A pink, bulbous lump in the corner of the garden bursts out several bubbles that began to bounce around the walls like ping pong balls. Heavenly bubbles with spongy Pepto Bismol colored fetuses inside. Rowan decided it was time to leave, he wasn't really in the mood for playing with toys, he had somewhere important to be. He had somewhere important to be?

We're almost there.

“We’re getting there”, he tells himself. “We’re close, I can feel it. I don’t know where we’re close. I know we’re close though. That’s all that matters.”

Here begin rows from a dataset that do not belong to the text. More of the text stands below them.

(** C2.  Boundary values fall in the upper bucket: in the exporter a price
    of exactly 10 is "Medium Price" and not "Low Price", a price of exactly
    50 is "High Price", a change of exactly -5 percent is "Decrease" and not
    "Large Decrease", a market cap of exactly 2e9 is "Mid Cap" and not
    "Small Cap"; the optimized exporter, with its finer buckets, does the
    same at the same four values. *)
Theorem categorize_boundary_values :
  (Exporter._categorize_price (Fin 10) = "Medium Price"
   /\ Exporter._categorize_price (Fin 50) = "High Price"
   /\ Exporter._categorize_change (Fin (-5)) = "Decrease"
   /\ Exporter._categorize_market_cap (VNum (Fin 2000000000)) = Ok "Mid Cap")
  /\ (Optimized._categorize_price (Fin 10) = "$10-$25"
      /\ Optimized._categorize_price (Fin 50) = "$50-$100"
      /\ Optimized._categorize_change (Fin (-5)) = "Decrease (-2% to -5%)"
      /\ Optimized._categorize_market_cap (VNum (Fin 2000000000))
         = Ok "Mid Cap ($2B-$10B)").
Proof. repeat split; reflexivity. Qed.

Ltac split_lt :=
  repeat match goal with
         | |- context [if num_lt ?a ?b then _ else _] => destruct (num_lt a b)
         end.
(** * Raliux Guardian: risk analysis and gating engine

    A shallow embedding of the request-gating core of the repository:
    - [TorService]        (services/tor-service.js)
    - [IPAnalyzer]        (services/ip-analyzer.js)
    - [CacheService]      (services/cache-service.js, over node-cache)
    - [LogService]        (services/log-service.js)
    - [GuardianMiddleware] (middleware/guardian.js)
    - [ServiceIndex]      (services/index.js)

    JavaScript objects mutated in place become explicit state passing;
    calls that leave the process (axios, geoip-lite, the disk) are read
    from a [World] record, each as an [outcome] that either returns or
    throws.  Calls to the logger have no effect on any value the engine
    computes and are left out. *)

From Stdlib Require Import ZArith Ascii String List Bool Lia.
From Stdlib Require Import Sorting.Sorted Sorting.Permutation.
From stdpp Require Import base gmap sets list strings.

Local Open Scope Z_scope.
Local Open Scope string_scope.

(** ** JavaScript primitives used by the services *)

(** The result of a call that may throw (or, for a promise, reject). *)
Inductive outcome (A : Type) : Type :=
| Returned (a : A)
| Threw.
Arguments Returned {A} a.
Arguments Threw {A}.

Module JS.

(** Strings are sequences of code units; the services only ever see
    header values and plain-text lists, whose code units fit a byte. *)

(** [ToBoolean] on a string: only the empty string is falsy. *)
Definition truthy (s : string) : bool :=
  match s with
  | EmptyString => false
  | String _ _ => true
  end.

(** [a || b] on possibly-undefined strings. *)
Definition or_else (a b : option string) : option string :=
  match a with
  | Some s => if truthy s then a else b
  | None => b
  end.

(** White space as [String.prototype.trim] sees it, within one byte:
    TAB, LF, VT, FF, CR, SP and NBSP. *)
Definition is_space (c : ascii) : bool :=
  let n := nat_of_ascii c in
  ((9 <=? n)%nat && (n <=? 13)%nat) || (n =? 32)%nat || (n =? 160)%nat.

Fixpoint trimStart (s : string) : string :=
  match s with
  | EmptyString => EmptyString
  | String c r => if is_space c then trimStart r else s
  end.

Fixpoint trimEnd (s : string) : string :=
  match s with
  | EmptyString => EmptyString
  | String c r =>
      match trimEnd r with
      | EmptyString => if is_space c then EmptyString else String c EmptyString
      | r' => String c r'
      end
  end.

Definition trim (s : string) : string := trimEnd (trimStart s).

(** [s.split(sep)] for a one-character separator: always at least one
    piece, and a trailing separator yields a trailing empty piece. *)
Fixpoint split (sep : ascii) (s : string) : list string :=
  match s with
  | EmptyString => [EmptyString]
  | String c r =>
      if Ascii.eqb c sep then EmptyString :: split sep r
      else match split sep r with
           | p :: ps => String c p :: ps
           | [] => [String c EmptyString]
           end
  end.
(** * UfoSightings: a shallow embedding of the extract / clean / load pipeline

    The development follows [UfoSightings.py].  The program is written
    against pandas, so the file first fixes a small model of the Python and
    pandas primitives the class calls (string methods, [float], the
    [strptime] regular expressions behind [pd.to_datetime], data frames as
    lists of records), then transcribes the methods of the class, and
    finally states and proves the properties.

    Modelling boundaries, stated once:
    - text is ASCII: a Python [str] is a Rocq [string], one character per
      byte;
    - a Python [float] is an IEEE binary64 value, computed with the
      executable reference implementation [SpecFloat] (precision 53,
      exponent bound 1024);
    - a timestamp is an integer count of minutes since 1970-01-01 00:00
      (the formats used carry no seconds), kept within the range of
      pandas' signed 64-bit count of nanoseconds;
    - the diagnostic that [_is_float] prints and the [logging] calls are
      not part of the state, except the final error record of [etl]. *)

From Stdlib Require Import ZArith Bool List Ascii String Lia Btauto.
From Stdlib Require Import Sorting.Permutation Sorting.Sorted.
From Stdlib Require Import Floats.SpecFloat.
From stdpp Require Import gmap strings.

Import ListNotations.
Local Open Scope string_scope.
Local Open Scope list_scope.
Local Open Scope Z_scope.

(** ** Exceptions *)

(** The Python exception classes the pipeline can meet. *)
Inductive exn : Type :=
| ValueError
| KeyError
| TypeError
| AttributeError
| OverflowError
| IOError
| SQLError.

(** A computation that returns or raises. *)
Inductive result (A : Type) : Type :=
| Ok (a : A)
| Raise (e : exn).

Arguments Ok {A} a.
Arguments Raise {A} e.

Definition bind {A B : Type} (m : result A) (k : A -> result B) : result B :=
  match m with
  | Ok a => k a
  | Raise e => Raise e
  end.

Notation "x <- m ;; k" := (bind m (fun x => k))
  (at level 100, m at next level, right associativity).

(** Run [f] over a list, stopping at the first exception. *)
Fixpoint mapM {A B : Type} (f : A -> result B) (l : list A) : result (list B) :=
  match l with
  | [] => Ok []
  | a :: l' => b <- f a ;; bs <- mapM f l' ;; Ok (b :: bs)
  end.

Definition is_ok {A : Type} (m : result A) : bool :=
  match m with Ok _ => true | Raise _ => false end.

(** ** Python strings *)

Module PyStr.

(** [str.isspace] on the ASCII range: TAB..CR, FS..US and the blank. *)
Definition is_space (c : ascii) : bool :=
  let n := nat_of_ascii c in
  ((9 <=? n)%nat && (n <=? 13)%nat) || ((28 <=? n)%nat && (n <=? 32)%nat).

(** The blanks of C's [isspace], which [float] skips on an ASCII
    string: TAB..CR and the blank. *)
Definition is_c_space (c : ascii) : bool :=
  let n := nat_of_ascii c in
  ((9 <=? n)%nat && (n <=? 13)%nat) || (n =? 32)%nat.

Fixpoint lstrip_with (blank : ascii -> bool) (s : string) : string :=
  match s with
  | String c r => if blank c then lstrip_with blank r else s
  | EmptyString => EmptyString
  end.

(** A character is kept when it is not a blank or when something
    survives to its right. *)
Fixpoint rstrip_with (blank : ascii -> bool) (s : string) : string :=
  match s with
  | String c r =>
      match rstrip_with blank r with
      | EmptyString => if blank c then EmptyString else String c EmptyString
      | r' => String c r'
      end
  | EmptyString => EmptyString
  end.

Definition lstrip (s : string) : string := lstrip_with is_space s.
Definition rstrip (s : string) : string := rstrip_with is_space s.

(** [s.strip()] *)
Definition strip (s : string) : string := rstrip (lstrip s).

(** The leading and trailing blanks [float] passes over. *)
Definition strip_c (s : string) : string :=
  rstrip_with is_c_space (lstrip_with is_c_space s).

(** [s.startswith(p)] *)
Fixpoint startswith (p s : string) : bool :=
  match p, s with
  | EmptyString, _ => true
  | String a p', String b s' => Ascii.eqb a b && startswith p' s'
  | String _ _, EmptyString => false
  end.

(** [p in s] *)
Fixpoint contains (p s : string) : bool :=
  startswith p s ||
  match s with
  | String _ r => contains p r
  | EmptyString => false
  end.

(** [s.replace(p, r)] for a non-empty [p]: occurrences are replaced from
    left to right and do not overlap.  [skip] counts the characters of
    the occurrence just replaced that are still to be passed over. *)
Fixpoint replace_from (p r : string) (skip : nat) (s : string) : string :=
  match s with
  | EmptyString => EmptyString
  | String c s' =>
      match skip with
      | S k => replace_from p r k s'
      | O =>
          if startswith p s
          then String.append r (replace_from p r (Nat.pred (String.length p)) s')
          else String c (replace_from p r O s')
      end
  end.

Definition replace (p r s : string) : string := replace_from p r O s.

(** Lower-casing, for the case-insensitive words of [float]. *)
Definition lower_char (c : ascii) : ascii :=
  let n := nat_of_ascii c in
  if ((65 <=? n)%nat && (n <=? 90)%nat)%bool then ascii_of_nat (n + 32) else c.

Fixpoint lower (s : string) : string :=
  match s with
  | String c r => String (lower_char c) (lower r)
  | EmptyString => EmptyString
  end.

Definition is_digit (c : ascii) : bool :=
  let n := nat_of_ascii c in ((48 <=? n)%nat && (n <=? 57)%nat)%bool.

Definition digit_val (c : ascii) : Z := Z.of_nat (nat_of_ascii c) - 48.

(** [lo <= c <= hi] on characters, as in a regular-expression class. *)
Definition between (lo hi c : ascii) : bool :=
  ((nat_of_ascii lo <=? nat_of_ascii c)%nat &&
   (nat_of_ascii c <=? nat_of_ascii hi)%nat)%bool.

End PyStr.

(** ** Python floats *)

Module PyFloat.

Import PyStr.

Definition prec : Z := 53.
Definition emax : Z := 1024.

(** A Python [float]: an IEEE binary64 datum. *)
Definition float : Type := spec_float.

Definition nan : float := S754_nan.
Definition inf (neg : bool) : float := S754_infinity neg.

(** [float(n)] for an integer [n], rounded to nearest even. *)
Definition of_Z (n : Z) : float := binary_normalize prec emax n 0 false.

Definition mul (x y : float) : float := SFmul prec emax x y.

(** The correctly rounded value of [(-1)^neg * m * 10^e10], as [float] of
    a decimal literal computes it. *)
Definition of_decimal (neg : bool) (m e10 : Z) : float :=
  match m with
  | Zpos p =>
      if 0 <=? e10
      then binary_normalize prec emax (cond_Zopp neg (Zpos p * 10 ^ e10)) 0 neg
      else SFdiv prec emax (S754_finite neg p 0)
                 (S754_finite false (Z.to_pos (10 ^ (- e10))) 0)
  | _ => S754_zero neg
  end.

Definition isnan (x : float) : bool :=
  match x with S754_nan => true | _ => false end.

(** [math.isfinite] *)
Definition isfinite (x : float) : bool :=
  match x with S754_nan | S754_infinity _ => false | _ => true end.

(** [x < 0.0] *)
Definition is_negative (x : float) : bool :=
  SFltb x (S754_zero false).

(** [x >= 0.0]; false on NaN, as every comparison with NaN is. *)
Definition is_nonnegative (x : float) : bool :=
  SFleb (S754_zero false) x.

(** The literal [1.2]. *)
Definition lit_1_2 : float := of_decimal false 12 (-1).

(** [math.ceil]: the least integer not below [x]; NaN raises
    [ValueError] and an infinity [OverflowError]. *)
Definition ceil (x : float) : result Z :=
  match x with
  | S754_nan => Raise ValueError
  | S754_infinity _ => Raise OverflowError
  | S754_zero _ => Ok 0
  | S754_finite s m e =>
      let n := if s then Zneg m else Zpos m in
      Ok (if 0 <=? e then n * 2 ^ e else - ((- n) / 2 ^ (- e)))
  end.

(** *** The grammar of [float(str)]

    [floatvalue ::= [sign] (floatnumber | "inf" | "infinity" | "nan")],
    case-insensitive, surrounded by optional blanks (those of C's
    [isspace]);
    [digitpart ::= digit (["_"] digit)*];
    [number ::= [digitpart] "." digitpart | digitpart ["."]];
    [exponent ::= ("e" | "E") [sign] digitpart]. *)

Definition split_sign (s : string) : bool * string :=
  match s with
  | String "-" r => (true, r)
  | String "+" r => (false, r)
  | _ => (false, s)
  end.

(** The rest of a [digitpart] once a digit has been read: [acc] is the
    value of the digits so far and [n] their number. *)
Fixpoint digitpart_tail (acc : Z) (n : nat) (s : string) : Z * nat * string :=
  match s with
  | String c r =>
      if is_digit c then digitpart_tail (10 * acc + digit_val c) (S n) r
      else if Ascii.eqb c "_" then
        match r with
        | String d r' =>
            if is_digit d
            then digitpart_tail (10 * acc + digit_val d) (S n) r'
            else (acc, n, s)
        | EmptyString => (acc, n, s)
        end
      else (acc, n, s)
  | EmptyString => (acc, n, s)
  end.

Definition digitpart (acc : Z) (s : string) : option (Z * nat * string) :=
  match s with
  | String c r =>
      if is_digit c then Some (digitpart_tail (10 * acc + digit_val c) 1 r)
      else None
  | EmptyString => None
  end.

(** [number]: the digits read as one integer, and how many of them stood
    after the point. *)
Definition number (s : string) : option (Z * nat * string) :=
  match s with
  | String "." r => digitpart 0 r
  | _ =>
      match digitpart 0 s with
      | Some (i, _, String "." r) =>
          match digitpart i r with
          | Some res => Some res
          | None => Some (i, O, r)
          end
      | Some (i, _, r) => Some (i, O, r)
      | None => None
      end
  end.

Definition exponent (s : string) : option (Z * string) :=
  match s with
  | String c r =>
      if Ascii.eqb (lower_char c) "e" then
        let (neg, r') := split_sign r in
        match digitpart 0 r' with
        | Some (x, _, rest) => Some (if neg then - x else x, rest)
        | None => None
        end
      else Some (0, s)
  | EmptyString => Some (0, s)
  end.

(** [float(s)] for a string; [None] is the [ValueError]. *)
Definition of_string (s : string) : option float :=
  let (neg, body) := split_sign (strip_c s) in
  let word := lower body in
  if (String.eqb word "inf" || String.eqb word "infinity")%bool
  then Some (inf neg)
  else if String.eqb word "nan" then Some nan
  else
    match number body with
    | Some (m, nfrac, r) =>
        match exponent r with
        | Some (x, EmptyString) => Some (of_decimal neg m (x - Z.of_nat nfrac))
        | _ => None
        end
    | None => None
    end.

End PyFloat.

(** ** Calendar and timestamps *)

Module PyTime.

(** Minutes since 1970-01-01 00:00. *)
Definition Timestamp : Type := Z.

Definition is_leap (y : Z) : bool :=
  (y mod 4 =? 0) && (negb (y mod 100 =? 0) || (y mod 400 =? 0)).

Definition days_in_month (y m : Z) : Z :=
  if m =? 2 then (if is_leap y then 29 else 28)
  else if (m =? 4) || (m =? 6) || (m =? 9) || (m =? 11) then 30
  else 31.

(** Days of the year before the first day of month [m]. *)
Definition days_before_month (y m : Z) : Z :=
  fold_right Z.add 0
    (map (days_in_month y) (map Z.of_nat (seq 1 (Z.to_nat (m - 1))))).

(** Days before January 1st of year [y], counted from 0001-01-01. *)
Definition days_before_year (y : Z) : Z :=
  let p := y - 1 in p * 365 + p / 4 - p / 100 + p / 400.

(** The proleptic Gregorian ordinal: 0001-01-01 is day 1. *)
Definition ymd2ord (y m d : Z) : Z :=
  days_before_year y + days_before_month y m + d.

Definition epoch_ordinal : Z := 719163.

Definition minutes_per_day : Z := 1440.

(** The timestamp of a civil date and time of day. *)
Definition civil (y m d hh mm : Z) : Timestamp :=
  (ymd2ord y m d - epoch_ordinal) * minutes_per_day + hh * 60 + mm.

(** [timedelta(days=n)], in minutes. *)
Definition timedelta_days (n : Z) : Z := n * minutes_per_day.

(** pandas keeps a timestamp as a signed 64-bit count of nanoseconds, the
    least value being kept for the missing timestamp. *)
Definition ns_per_minute : Z := 60000000000.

He’s traversing through a sprawling playground, the grass replaced with cutesy cartoon carpet depicting roads and cities. Several part of the playground equipment were wrapped and tangled around in white, doughy limbs covered in pastel polka dots. Jovial laughter can be heard throughout the monkey bars and twisting slides. It’s ridiculous, he should be willing to share with the others, who claw and scratch at his flesh, waiting for their turn. 

But it doesn’t matter, what matters is where he’s going. And as Rowan walks up to a peculiarly coal black slide, untouched by the limbs, leading down into soft concrete, he climbs up the ladder and

We’re here.


Rowan’s eyes glazed over as he stared at that familiar logo. He remembered the studio. “They were like me.” He thought. “It almost called us to it. We were weird, all of us.”

Rowan considered the odds of it, to have so many people similar to him in one room. In all his years he hadn’t met or even seen someone who compared to him, whether that he looks or the way he thought. But there, at Sputnik, they all were like him.

He remembered the long blue carpeted hallways, the countless scrapped storyboards, the sounds of stifled, gurgling laughter he’d always here near that one pink hatch door he refused to enter, the posters with the eyes that would follow him, office rumors of an often unethical nature, and the CEO.

That damn CEO.

But that didn’t matter. He wasn’t here to reminisce about the past. He was here because something wanted him to be here, and he was. Rowan took a deep breath, and as he exhaled, a singular red spark shoots out from his mouth. Rowan pretends not to notice it, and opens the door.

As he did, Rowan heard the sounds of scuttling, shuffling, and footsteps that quickly moved away from him. He definitely wasn’t alone. The air was cold, the room vast and dark. All he could see was the beautiful ocean sunlight shining from outside the door illuminating the blue carpet floor, littered with sticky notes, storyboards, and syrupy office supplies.

He walks into the void, but he knows it isn’t devoid. This is usually where it ends. This is usually where he gets grabbed or tackled by something he can’t see because he’s already closed his eyes in fear.

Rowan shuts his eyes and prepares for the worst…

…but instead of the familiar feeling of an unwanted hands grip, he hears the lights flicker on, confetti flowing through the wind as thousands of voices (none quite the same) joyously yell one singular phrase.


It certainly was a surprise. It took a while for Rowan’s eyes to adjust to the bright light and the plethora of confetti hitting his face, and even when his eyes did adjust, Rowan still wasn’t sure if they actually did.